A classic example of this is Post-Punks’ interest in film and multi-media. As Reynolds shows, not only did this pioneer video but led to bands like Devo and Talking Heads fuelling MTV and using it as their platform – at the time the channel had little else to show, making it “almost inadvertently radical.” But of course, the accompanying video soon became a stock component of the pop release, and MTV very thankfully showed Devo the door. (Similarly, Sontag’s theories of syanethesis have been absorbed into the cross-marketing campaigns of corporations, where films must now also have video games, single tie-ins and other memorabilia.)
However, as the earlier quote from Stuart Home made clear, this doesn’t mean the inevitable fate of any idea is corporate take-up. Any form of radical art, unleashed upon a money economy, will in some form, at some point, become mere product. But a large part of the appeal of Post-Punk was that it never suggested differently. Instead of claiming authenticity it deliberately intensified, exposed and projected the contradictions of ‘militant entertainment’.

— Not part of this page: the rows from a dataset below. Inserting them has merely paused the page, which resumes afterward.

(** One signature of [submit_signed_outgoing_messages]: the first one opens the
    collection, the later ones are checked against the threshold. *)
Definition store_signature (auth_index : N) (id auth_len : Z) (entry : Z * Z * TheaSig) : TM unit :=
  let '(network, nonce, signature) := entry in
  s ← gets thea;
  message ← ok_or (OutgoingMessages s !! (network, nonce)) MessageNotFound;
  match SignedOutgoingMessages s !! (network, nonce) with
  | None =>
      upd_thea (λ s, s <| SignedOutgoingMessages ::=
        <[(network, nonce) := signed_message_new message id auth_index signature]> |>)
  | Some signed_msg =>
      let signed_msg := add_signature signed_msg message id auth_index signature in
      (if threshold_reached signed_msg auth_len
       then upd_thea (λ s, s <| SignedOutgoingNonce ::= <[network := nonce]> |>)
       else mret tt) ;;
      upd_thea (λ s, s <| SignedOutgoingMessages ::= <[(network, nonce) := signed_msg]> |>)
  end.

Definition submit_signed_outgoing_messages (origin : Origin) (auth_index : N) (id : Z)
    (entries : list (Z * Z * TheaSig)) : TM unit :=
  transactional (
  thea_none origin ;;
  s ← gets thea;
  ensure (id =? ValidatorSetId s) InvalidValidatorSetId ;;
  let authorities := authorities_of s (ValidatorSetId s) in
  ensure (negb (bool_decide (authorities = []))) EmptyValidatorSet ;;
  for_each entries (store_signature auth_index id (Z.of_nat (length authorities)))).

Definition report_misbehaviour (origin : Origin) (network nonce : Z) : TM unit :=
  transactional (
  who ← thea_signed origin;
  c ← get_state;
  let config := config_of (thea c) network in
  ensure (negb (native_reducible (world c) who <? fisherman_stake config)) NotEnoughStake ;;
  world_call (hold who (fisherman_stake config)) ;;
  match IncomingMessagesQueue (thea c) !! (network, nonce) with
  | None =>
      if bool_decide (is_Some (IncomingMessages (thea c) !! (network, nonce)))
      then fail MessageAlreadyExecuted else fail MessageNotFound
  | Some reported =>
      upd_thea (λ s, s <| IncomingMessagesQueue ::= delete (network, nonce) |>) ;;
      upd_thea (λ s, s <| MisbehaviourReports ::=
        <[(network, nonce) := mkMisbehaviourReport reported who (fisherman_stake config)]> |>)
  end).

Context (TheaGovernanceOrigin : Origin → bool).

Definition handle_misbehaviour (origin : Origin) (network nonce : Z) (acceptance : bool) :
    TM unit :=
  transactional (
  ensure (TheaGovernanceOrigin origin) TheaBadOrigin ;;
  s ← gets thea;
  match MisbehaviourReports s !! (network, nonce) with
  | None => mret tt
  | Some report =>
      upd_thea (λ s, s <| MisbehaviourReports ::= delete (network, nonce) |>) ;;
      let msg := reported_msg report in
      if acceptance then
        world_call (release (in_relayer msg) (in_stake msg)) ;;
        world_call (native_transfer (in_relayer msg) (fisherman report) (in_stake msg)) ;;
        world_call (release (fisherman report) (report_stake report))
      else
        upd_thea (λ s, s <| IncomingMessagesQueue ::=
          <[(msg_network (in_message msg), msg_nonce (in_message msg)) := msg]> |>) ;;
        world_call (native_burn (fisherman report) (report_stake report))
  end).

Simultaneously, even genuinely radical movements can only be absorbed by first smashing their homogeneity into digestible pieces. This happened to Post-Punk but over time, and as less favourable social conditions came along to make its inner glue less durable. If the money economy is always present, this does not mean its presence is always uncontested.
In short, if Post-Punk’s strategies no longer work as the best way to ask awkward questions that doesn’t mean that no workable strategies exist. Reynolds wrote his book largely against the dismissive notion that the Punk spirit ended abruptly in ’78, so how absurd and futile would it be to just fast-forward this date by a few more years? Those who constantly bemoan the fact that Punk hasn’t “happened again” miss the most basic and vital point of Post-Punk, that it went ahead and did something new.
It’s participants had no magic powers which allowed them to do this, any more than we live today under some sinister spell that prevents us. In fact the opposite is true, their struggles and experiments empower us by providing lessons from which we can learn. But we should take from Post-Punk what they took from Dub. We might appreciate the thing in and of itself. But we mustn’t mimic, we need to appropriate for what works in our own circumstances.
“So flower power failed,” said Lennon, early in the Seventies. “So what? We start again.”
Is it time to rip it up and start again?
That’s always the time.
Short of revolution, for the time and place of a show, there’s a social/emotional uplift that carries the hopes of the audience forward into the next hardship.